Делая С<ергея> Я<ковлевича> евреем, вы делаете его ответственным за народ, к которому он внешне – частично,

внутренно же – совсем непричастен, во всяком случае – куда меньше, чем я!

Наднациональное ни при чем, с какой-то точки зрения Heine и Пастернак не евреи, но не с какой-то, а с самой национальной точки зрения и чувствования – вы неправы и не вправе.

‹…›

P. S. Евреев я люблю больше русских и, может быть, очень счастлива была бы быть замужем за евреем, но – что делать – не пришлось».

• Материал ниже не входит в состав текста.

(** A value with no NaN, whose dicts have distinct keys, equals itself. *)
Lemma eqb_refl (a : json) :
  Py.keys_ok a = true -> Py.nan_free a = true -> Py.eqb a a = true.
Proof.
  induction a as [ |b|x|s|xs IH|d IH] using json_nested_ind; simpl; try done.
  - intros _. by destruct b.
  - intros _ Hn. apply num_eqb_refl. by apply negb_true_iff.
  - intros _ _. apply String.eqb_refl.
  - intros Hk Hn. induction xs as [|x xs IHxs]; [done|].
    simpl in Hk, Hn. apply andb_prop in Hk as [Hk1 Hk2].
    apply andb_prop in Hn as [Hn1 Hn2].
    apply Forall_cons in IH as [IHx IH].
    rewrite (IHx Hk1 Hn1). simpl. by apply IHxs.
  - intros Hk Hn. apply andb_prop in Hk as [Hnd Hk].
    apply bool_decide_eq_true in Hnd. rewrite Nat.eqb_refl. simpl.
    assert (Hall : forall k v, (k, v) ∈ d ->
                     Py.dict_get k d = Some v /\ Py.eqb v v = true).
    { intros k v Hin. split; [by apply dict_get_first|].
      rewrite Forall_forall in IH. apply (IH (k, v) Hin); simpl.
      - rewrite forallb_forall in Hk. apply (Hk (k, v)).
        by apply list_elem_of_In.
      - rewrite forallb_forall in Hn. apply (Hn (k, v)).
        by apply list_elem_of_In. }
    clear IH Hk Hn Hnd. revert Hall.
    generalize d at 1 4 as e. intros e.
    induction e as [|[k v] e IHe]; intros Hall; [done|].
    destruct (Hall k v) as [-> ->]; [by left|]. simpl.
    apply IHe. intros k' v' Hin. apply Hall. by right.
Qed.

Lemma neb_refl (a : json) :
  Py.keys_ok a = true -> Py.nan_free a = true -> Py.neb a a = false.
Proof. intros Hk Hn. unfold Py.neb. by rewrite eqb_refl. Qed.

(** A dict differs from [None], and from the empty dict unless it is
    empty. *)
Lemma dict_neb_none (d : list (string * json)) : Py.neb (JObj d) JNull = true.
Proof. reflexivity. Qed.

Lemma dict_neb_empty (d : list (string * json)) :
  Py.neb (JObj d) (JObj []) = negb (Nat.eqb (length d) 0).
Proof.
  unfold Py.neb. destruct d as [|[k v] d]; [reflexivity|]. reflexivity.
Qed.

(** ** The store reader's document *)

(** What [get_latest_data] returns is [None] or a dict with three
    entries. *)
Lemma get_latest_data_shape (q : store_read) (doc : json) :
  Mongo.get_latest_data q = Ok doc ->
  doc = JNull
  \/ exists t h a,
       doc = JObj [("temperature", t); ("heart_rate", h); ("alcohol", a)]%string.
Proof.
  unfold Mongo.get_latest_data.
  destruct q as [|[latest|]|e]; try (intros [= <-]; by left).
  - destruct (Py.truthy latest); [|intros [= <-]; by left].
    destruct latest as [ | | | | |d];
      try (simpl; intros [= <-]; by left).
    unfold Mongo.formatted_data, Exn.and_then.
    repeat match goal with
           | |- context [Mongo.entry ?v ?u ?s ?c] =>
               destruct (Mongo.entry v u s c) as [?|?e]
           | |- context [Exn.is_Exception ?e] =>
               destruct (Exn.is_Exception e)
           end;
      intros [= <-]; eauto 10.
  - destruct (Exn.is_Exception e); [intros [= <-]; by left|done].
Qed.

(** The document depends on the record only through the three fields it
    reads: an [_id] or a time field of the record plays no part. *)
Lemma formatted_data_reads_three_fields (d1 d2 : list (string * json)) :
  Py.dict_get "temperature" d1 = Py.dict_get "temperature" d2 ->
  Py.dict_get "pulse_rate" d1 = Py.dict_get "pulse_rate" d2 ->
  Py.dict_get "alcohol_percentage" d1 = Py.dict_get "alcohol_percentage" d2 ->
  Mongo.formatted_data d1 = Mongo.formatted_data d2.
Proof.
  intros Ht Hp Ha. unfold Mongo.formatted_data, Mongo.get_or_zero.
  by rewrite Ht, Hp, Ha.
Qed.

(** ** The snapshot differ *)

Lemma monitor_loop_cons (loads : string -> option json) (f : file_read)
    (rest : list file_read) (r : data_reader) :
  monitor_loop loads (f :: rest) r
  = match monitor_cycle loads f r with
    | Ok r' => monitor_loop loads rest r'
    | Err e => Err e
    end.
Proof. reflexivity. Qed.

(** C5, as stated, fails: [DataReader] starts from the empty dict, not from
    [None], so a first observation of the empty document is not reported
    as changed and reaches no callback. *)
Lemma first_observation_not_always_changed :
  ~ (forall text d,
       Json.loads text = Some (JObj d) ->
       exists r',
         monitor_cycle Json.loads (FileText text) data_reader_init = Ok r'
         /\ fanned_out r' = [JObj d]).
Proof.
  intros H. destruct (H "{}"%string [] eq_refl) as (r' & Hc & Hf).
  vm_compute in Hc. injection Hc as <-. discriminate Hf.
Qed.

(** The file readers compare whole documents: a document that differs from
    the last one only in the text of a time field is reported as
    changed. *)
Example file_documents_compared_whole :
  let first := (Str.quoted "{'health': {'bpm': 72}, 'timestamp': '10:00:00'}") in
  let second := (Str.quoted "{'health': {'bpm': 72}, 'timestamp': '10:00:01'}") in
  exists r1 r2 d1 d2,
    monitor_loop Json.loads [FileText first] data_reader_init = Ok r1
    /\ monitor_loop Json.loads [FileText first; FileText second] data_reader_init = Ok r2
    /\ fanned_out r1 = [d1] /\ fanned_out r2 = [d1; d2].
Proof. vm_compute. eauto 10. Qed.

(** C5, amended.  A document without NaN, compared with itself, is
    unchanged: each of the three readers that holds it as its last
    document and obtains it again keeps its state and notifies nobody.
    The store reader and the screen start from [None], so the first
    document they obtain is always reported (by the screen, provided the
    values it prints first can be looked up); [DataReader] starts from the
    empty dict, so its first document is reported exactly when it is not
    empty.  [DataReader] accepts and fans out a document exactly when it
    differs, as a whole, from the last one; the store reader's document is
    built from three fields of the record only. *)
Theorem snapshot_diff
    (loads : string -> option json) (D : json) (text : string)
    (r : data_reader) (m : main_screen) (q : store_read) (mr : mongo_reader)
    (first : list (string * json)) :
  Py.keys_ok D = true ->
  Py.nan_free D = true ->
  Py.neb D D = false
  /\ (loads text = Some D -> last_data r = D ->
      monitor_cycle loads (FileText text) r = Ok r)
  /\ (_get_latest_mqtt_data loads (FileText text) = Some D ->
      last_mqtt_data m = D ->
      refresh_mqtt_data loads (FileText text) m = m)
  /\ (Mongo.get_latest_data q = Ok D -> mongo_last_data mr = D ->
      Mongo.monitor_cycle q mr = Ok mr)
  /\ (Mongo.get_latest_data q = Ok (JObj first) ->
      Mongo.monitor_cycle q Mongo.init
      = Ok {| mongo_last_data := JObj first;
              mongo_fanned_out := [JObj first] |})
  /\ (_get_latest_mqtt_data loads (FileText text) = Some (JObj first) ->
      refresh_mqtt_data loads (FileText text) main_screen_init
      = if printable (JObj first)
        then {| last_mqtt_data := JObj first; updates := [JObj first] |}
        else main_screen_init)
  /\ (loads text = Some (JObj first) ->
      monitor_cycle loads (FileText text) data_reader_init
      = Ok (if Nat.eqb (length first) 0 then data_reader_init
            else {| last_data := JObj first; fanned_out := [JObj first] |}))
  /\ (loads text = Some (JObj first) ->
      monitor_cycle loads (FileText text) r
      = Ok (if Py.neb (JObj first) (last_data r)
            then {| last_data := JObj first;
                    fanned_out := fanned_out r ++ [JObj first] |}
            else r))
  /\ (forall d1 d2,
        d1 <> [] -> d2 <> [] ->
        Py.dict_get "temperature" d1 = Py.dict_get "temperature" d2 ->
        Py.dict_get "pulse_rate" d1 = Py.dict_get "pulse_rate" d2 ->
        Py.dict_get "alcohol_percentage" d1
        = Py.dict_get "alcohol_percentage" d2 ->
        Mongo.get_latest_data (Latest (Some (JObj d1)))
        = Mongo.get_latest_data (Latest (Some (JObj d2)))).
Proof.
  intros Hk Hn. pose proof (neb_refl D Hk Hn) as Hrefl.
  split; [done|].
  split; [|split; [|split; [|split; [|split; [|split; [|split]]]]]].
  - intros Hl Hd. unfold monitor_cycle, get_sensor_data. rewrite Hl. simpl.
    by rewrite Hd, Hrefl.
  - unfold _get_latest_mqtt_data, refresh_mqtt_data.
    destruct (String.eqb _ _); [done|].
    intros -> ->. rewrite Hrefl. by destruct (printable D).
  - intros Hq Hd. unfold Mongo.monitor_cycle. rewrite Hq, Hd, Hrefl.
    by rewrite andb_false_r.
  - intros Hq. unfold Mongo.monitor_cycle. rewrite Hq.
    destruct (get_latest_data_shape _ _ Hq) as [?|(t & h & a & Hd)]; [done|].
    by rewrite Hd.
  - unfold _get_latest_mqtt_data, refresh_mqtt_data.
    destruct (String.eqb _ _); [done|]. intros ->.
    by destruct (printable (JObj first)).
  - intros Hl. unfold monitor_cycle, get_sensor_data. rewrite Hl.
    unfold data_changed, data_reader_init. simpl last_data.
    rewrite dict_neb_empty. by destruct (Nat.eqb (length first) 0).
  - intros Hl. unfold monitor_cycle, get_sensor_data. rewrite Hl.
    unfold data_changed. by destruct (Py.neb (JObj first) (last_data r)).
  - intros d1 d2 H1 H2 Ht Hp Ha. unfold Mongo.get_latest_data.
    rewrite (formatted_data_reads_three_fields d1 d2 Ht Hp Ha).
    by destruct d1, d2.
Qed.
(* ===== verification/_CoqProject ===== *)
-Q . S2P
Prelude.v
PyRuntime.v
Timing.v
Speech.v
Http.v
JsonDumps.v
Scripted.v
Init.v
Handler.v
HandlerSpec.v
(* ===== verification/Prelude.v ===== *)
(** * Verification of [src/Funções em Python/function_app.py]

    The repository is one Azure Function written in Python.  At import time
    the module reads two settings from the environment ([SPEECH_KEY],
    [SPEECH_REGION]) and builds a process-wide Azure Speech synthesizer
    (lines 8-25); when any step of that construction raises an
    [Exception], the module keeps [speech_synthesizer = None] and prints a
    diagnostic.  The HTTP handler [main] (lines 28-81) then, for each
    request: refuses with 500 when the synthesizer is missing; reads
    [time.perf_counter()]; decodes the JSON body ([req.get_json()], whose
    [ValueError] gives 400); checks that the body is truthy and contains
    ['text'] (else 400); reads the clock again, calls
    [speak_text_async(text).get()], reads the clock, answers 500 when the
    result reason is not [SynthesizingAudioCompleted], and otherwise reads
    the clock a last time and answers 200 with a JSON body holding the two
    durations rounded by [round(_, 2)]; any [Exception] raised in the
    second [try] is answered with 500 and its text.  The two parts share
    the global [speech_synthesizer]; the handler talks to the Speech SDK
    and to the [json] module, both outside the repository.

    ** Files, in dependency order

    - [Prelude] (this file): the monad [PyM] in which Python statement
      sequences are modelled (state passing, exceptions, early [return]),
      its notation [let! x := c in k] in [py_scope], its laws, the hint
      databases [py] and [pyrun], and the closure [star] of a step
      relation with the uniqueness of final states.
    - [PyRuntime]: the CPython semantics the code relies on: exception
      classes and their hierarchy ([isinstance], for [except ValueError]
      and [except Exception]), the objects [json.loads] returns
      ([pyobj]), truthiness ([not x]), [in] with a [str] needle on dict,
      list and str (any other type raises [TypeError]), [dict.get] (any
      other type raises [AttributeError]), [try]/[except] ([py_try]).
    - [Timing]: [time.perf_counter] as the next reading of a clock kept in
      the state, durations [(t1 - t0) * 1000], Python's [round(x, 2)]
      (half to even) with its monotonicity, non-negativity and error bound.
    - [Speech]: the Azure Speech SDK as the code sees it: the
      [ResultReason] enum and its [str()], the configuration records, and
      the class [SpeechSdk] (constructors that may raise, the blocking
      synthesis call over an abstract service state).
    - [Http]: [func.HttpRequest]/[func.HttpResponse] and the class
      [JsonCodec] ([json.loads] behind [req.get_json()], [json.dumps]).
    - [JsonDumps]: [json.dumps] with CPython's separators, escapes and
      float [repr], partial outside the fragment the handler produces.
    - [Scripted]: concrete instances for the spec's scenarios: a service
      answering from a queue of replies, the same with the SDK's check
      that an audio sink is given, a decoder by table.
    - [Init] (lines 7-25): [build_synthesizer] (the [try]/[except]) and
      [init_module] (the globals after import, or the exception that makes
      the import fail).
    - [Handler] (lines 28-81): [check_ready], [perf_counter], [read_text]
      with [text_missing], [synthesize], [main_body] composed in source
      order, and [main], whose result is the returned [HttpResponse] or
      the exception that escapes; [handler_path] lists the seven ways
      [main] can end and [main_path_iff] shows it ends exactly along them.
    - [HandlerSpec]: the contract of the spec's section 4.2 as a step
      relation [spec_step] on [phase * world], with the spec's own
      classification of request bodies ([spec_parse]).

    ** What the theorems show

    - Functional behaviour of [main] on every row of the spec's response
      table (C1, C3-C7), with the clock readings each path consumes and
      the service state it leaves; the status and mimetype of every
      response (C11); at most one call to the service (C12).
    - The metric inequality [0 <= api_call_duration_ms <=
      function_code_duration_ms] for every 200 answer under a monotonic
      clock (C2), and the rounding of the reported numbers (C16).
    - The exact set of exceptions that escape [main] with a ready
      synthesizer (C8, an equivalence), which contradicts the spec's
      claim that every failure becomes an HTTP response: among them the
      spec's claim that every failure becomes an HTTP response: the
      [TypeError] of [in] on a truthy scalar body (C9) and the
      [AttributeError] of [.get] on a list or string containing ['text']
      (C10), and an exception of the call that is not an [Exception].
    - Initialisation: the synthesizer's voice and discarding audio sink
      (C13), [None] and one printed line after a failure (C14), and,
      since the audio output of line 17 does not depend on the
      environment, no environment makes the module ready when that
      constructor raises (C17), which the real SDK does for
      [use_default_speaker=False, filename=None].
    - Refinement (C15): on the requests the spec foresees, [main] ends
      exactly where the spec's machine finishes; the machine is
      deterministic and finishes in at most four steps.

    ** Bounds and fuel

    - [mro] uses four steps of fuel: the deepest class modelled
      ([UnicodeDecodeError]) has four ancestors, and [mro_complete] checks
      that every class reaches [BaseException].
    - [float_repr] looks for at most four fractional digits and fifteen
      significant digits, where [repr] is the exact decimal; the handler's
      floats have two fractional digits, so the bound is met for
      durations below 10^13 ms.

    ** Modelling choices and what is not modelled

    - Clock readings are exact rationals ([Q]); the world carries the
      clock [nat -> Q] and the index of the next reading, and the only
      hypothesis is monotonicity.  Floating-point rounding of the
      subtraction and of the product by 1000 is not modelled; [round] is
      modelled exactly on the rational value.
    - The Speech service, the SDK constructors and the JSON decoder are
      type classes: every theorem holds for every instance.  [Scripted]
      gives a service answering from a queue, an SDK whose
      [AudioOutputConfig] performs the real SDK's sink check, and a
      decoder by table.  A concrete
      [json.loads] is not modelled yet; the witnesses decode by table.
    - The Azure host is not modelled: the handler's result is one
      invocation's response or escaping exception; concurrent
      invocations and the host's answer to an escaping exception are out
      of scope.  The audio is discarded by the
      code and appears only as a field of the synthesis result.

    ** Plan for the next steps

    - A [json.loads] parser on byte strings, as an instance of
      [JsonCodec], with the round trip [json_loads (dumps o) = inr o] on
      the fragment and the spec's testable property that the 200 body
      decodes to an object holding both metrics.
    - Properties of [escape_string] and [float_repr] (injectivity, the
      decimal value of [decimal_string]).
    - Concurrent invocations sharing the read-only synthesizer, as
      interleavings of handler steps. *)

From Stdlib Require Import List String.
Import ListNotations.

Declare Scope py_scope.
Delimit Scope py_scope with py.

(** ** The statement monad

    A Python statement sequence, run in a world [W], either completes
    normally with a value, executes [return r], or raises an exception of
    type [E].  [PyM W E R A] is the state-passing function that runs it. *)

Inductive outcome (E R A : Type) : Type :=
| Normal (a : A)
| Return (r : R)
| Raise (e : E).
Arguments Normal {E R A} a.
Arguments Return {E R A} r.
Arguments Raise {E R A} e.

Definition PyM (W E R A : Type) : Type := W -> W * outcome E R A.

Section Monad.
Context {W E R : Type}.

Definition ret {A} (a : A) : PyM W E R A := fun w => (w, Normal a).

Definition bind {A B} (c : PyM W E R A) (k : A -> PyM W E R B) : PyM W E R B :=
  fun w =>
    match c w with
    | (w', Normal a) => k a w'
    | (w', Return r) => (w', Return r)
    | (w', Raise e) => (w', Raise e)
    end.

(** [return r] inside a function body. *)
Definition return_ {A} (r : R) : PyM W E R A := fun w => (w, Return r).

(** [raise e]. *)
Definition raise {A} (e : E) : PyM W E R A := fun w => (w, Raise e).

(** Lift a result that may be an exception ([inl]) into the monad. *)
Definition lift_exn {A} (x : E + A) : PyM W E R A :=
  match x with inl e => raise e | inr a => ret a end.

(** [try: body except C: handler], where [catches e] decides whether the
    [except] clause matches [e]; [return] and normal completion pass
    through untouched. *)
Definition try_except {A} (body : PyM W E R A) (catches : E -> bool)
    (handler : E -> PyM W E R A) : PyM W E R A :=
  fun w =>
    match body w with
    | (w', Raise e) => if catches e then handler e w' else (w', Raise e)
    | res => res
    end.

(** Calling a function whose body is [body]: the caller receives the
    returned value or the exception that escapes the body.  The body of
    [main] ends in a [return] on every path, so its normal completion is
    uninhabited ([Empty_set]). *)
Definition end_call (x : W * outcome E R Empty_set) : W * (R + E) :=
  match x with
  | (w', Normal a) => match a with end
  | (w', Return r) => (w', inl r)
  | (w', Raise e) => (w', inr e)
  end.

Definition call (body : PyM W E R Empty_set) (w : W) : W * (R + E) :=
  end_call (body w).

Lemma bind_ret_l {A B} (a : A) (k : A -> PyM W E R B) w :
  bind (ret a) k w = k a w.
Proof. reflexivity. Qed.

Lemma bind_ret_r {A} (c : PyM W E R A) w : bind c ret w = c w.
Proof. unfold bind, ret. destruct (c w) as [w' []]; reflexivity. Qed.

Lemma bind_assoc {A B C} (c : PyM W E R A) (f : A -> PyM W E R B)
    (g : B -> PyM W E R C) w :
  bind (bind c f) g w = bind c (fun a => bind (f a) g) w.
Proof. unfold bind. destruct (c w) as [w' []]; reflexivity. Qed.

Lemma bind_return {A B} (r : R) (k : A -> PyM W E R B) w :
  bind (return_ r) k w = (w, Return r).
Proof. reflexivity. Qed.

Lemma bind_raise {A B} (e : E) (k : A -> PyM W E R B) w :
  bind (raise e) k w = (w, Raise e).
Proof. reflexivity. Qed.

(** The outcome of a [bind] when the first statement raised. *)
Lemma bind_raised {A B} (c : PyM W E R A) (k : A -> PyM W E R B) w w' e :
  c w = (w', Raise e) -> bind c k w = (w', Raise e).
Proof. unfold bind. intros ->. reflexivity. Qed.

Lemma bind_returned {A B} (c : PyM W E R A) (k : A -> PyM W E R B) w w' r :
  c w = (w', Return r) -> bind c k w = (w', Return r).
Proof. unfold bind. intros ->. reflexivity. Qed.

Lemma bind_normal {A B} (c : PyM W E R A) (k : A -> PyM W E R B) w w' a :
  c w = (w', Normal a) -> bind c k w = k a w'.
Proof. unfold bind. intros ->. reflexivity. Qed.

Lemma try_except_raised {A} (body : PyM W E R A) catches handler w w' e :
  body w = (w', Raise e) ->
  try_except body catches handler w =
    if catches e then handler e w' else (w', Raise e).
Proof. unfold try_except. intros ->. reflexivity. Qed.

Lemma try_except_not_raised {A} (body : PyM W E R A) catches handler w :
  (forall w' e, body w <> (w', Raise e)) ->
  try_except body catches handler w = body w.
Proof.
  unfold try_except. intros H. destruct (body w) as [w' [| |e]] eqn:Hb;
    [reflexivity | reflexivity | exfalso; exact (H w' e eq_refl)].
Qed.
End Monad.

(** [let! x := c1 in c2] runs the statement [c1], binds its value to [x]
    and continues with [c2]. *)
Notation "'let!' x ':=' c1 'in' c2" := (bind c1 (fun x => c2))
  (at level 10, x name, c1 at level 100, c2 at level 200) : py_scope.

Create HintDb py.
Create Rewrite HintDb pyrun.
#[export] Hint Rewrite @bind_ret_l @bind_return @bind_raise : pyrun.

(** [py_run] unfolds one layer of the monad and simplifies the matches
    that the definitions of the model produce on concrete constructors. *)
Ltac py_run :=
  repeat (unfold bind, ret, return_, raise, lift_exn, try_except, call in *;
          cbn beta iota zeta in *; autorewrite with pyrun in *).

(** ** Generic lemmas on lists and options shared by the components *)

Lemma existsb_In_iff {A} (f : A -> bool) (l : list A) :
  existsb f l = true <-> exists x, In x l /\ f x = true.
Proof. apply existsb_exists. Qed.

Lemma option_map_Some_inv {A B} (f : A -> B) o b :
  option_map f o = Some b -> exists a, o = Some a /\ b = f a.
Proof. destruct o as [a|]; simpl; [intros H; inversion H; eauto | discriminate]. Qed.

Lemma string_app_inv_l (s s1 s2 : string) :
  (s ++ s1)%string = (s ++ s2)%string -> s1 = s2.
Proof. induction s as [|a s IH]; cbn; intros H; [exact H | inversion H; auto]. Qed.

(** ** Transition sequences

    The reflexive-transitive closure of a step relation, and the
    uniqueness of the final state a deterministic relation reaches. *)

Section Sequences.
Context {A : Type} (R : A -> A -> Prop).

Inductive star : A -> A -> Prop :=
| star_refl a : star a a
| star_step a b c : R a b -> star b c -> star a c.

Definition irred (a : A) : Prop := forall b, ~ R a b.

Lemma star_one a b : R a b -> star a b.
Proof. intros H. eapply star_step; [exact H | apply star_refl]. Qed.

Lemma star_trans a b c : star a b -> star b c -> star a c.
Proof. induction 1; intros; [assumption | eapply star_step; eauto]. Qed.

Lemma star_irred_unique :
  (forall a b c, R a b -> R a c -> b = c) ->
  forall a b c, star a b -> star a c -> irred b -> irred c -> b = c.
Proof.
  intros Hfun a b c Hab. revert c. induction Hab as [a|a a' b Hstep Hrest IH]; intros c Hac Hb Hc.
  - destruct Hac as [|a a'' c Hstep' _]; [reflexivity | exfalso; exact (Hb _ Hstep')].
  - destruct Hac as [|a a'' c Hstep' Hrest'].
    + exfalso. exact (Hc _ Hstep).
    + rewrite (Hfun _ _ _ Hstep Hstep') in IH. apply IH; assumption.
Qed.
End Sequences.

И всегда-то они, сострадательные, одно и то же говорят. Нам, химерам. И охотникам на нас, на химер.

Сын Гумилева от Ахматовой ввел эту бирку в обиход. Но сам концепт принадлежит профессору Л. П. Карсавину (брату балерины). Еще тогда, в 1928-м, в тех же «Верстах» (страниц через несколько от «Новогоднего» М. Ц.), описывая наиболее опасного врага евразийской империи – ассимилированного еврея, – профессор употребил такой образ: это культурная амфибия – уже не еврей, но еще и не «не-еврей», а некое промежуточное существо. Сын Ахматовой от Гумилева вывел через тридцать лет из чужой метафоры почти что собственный почти что термин: химера!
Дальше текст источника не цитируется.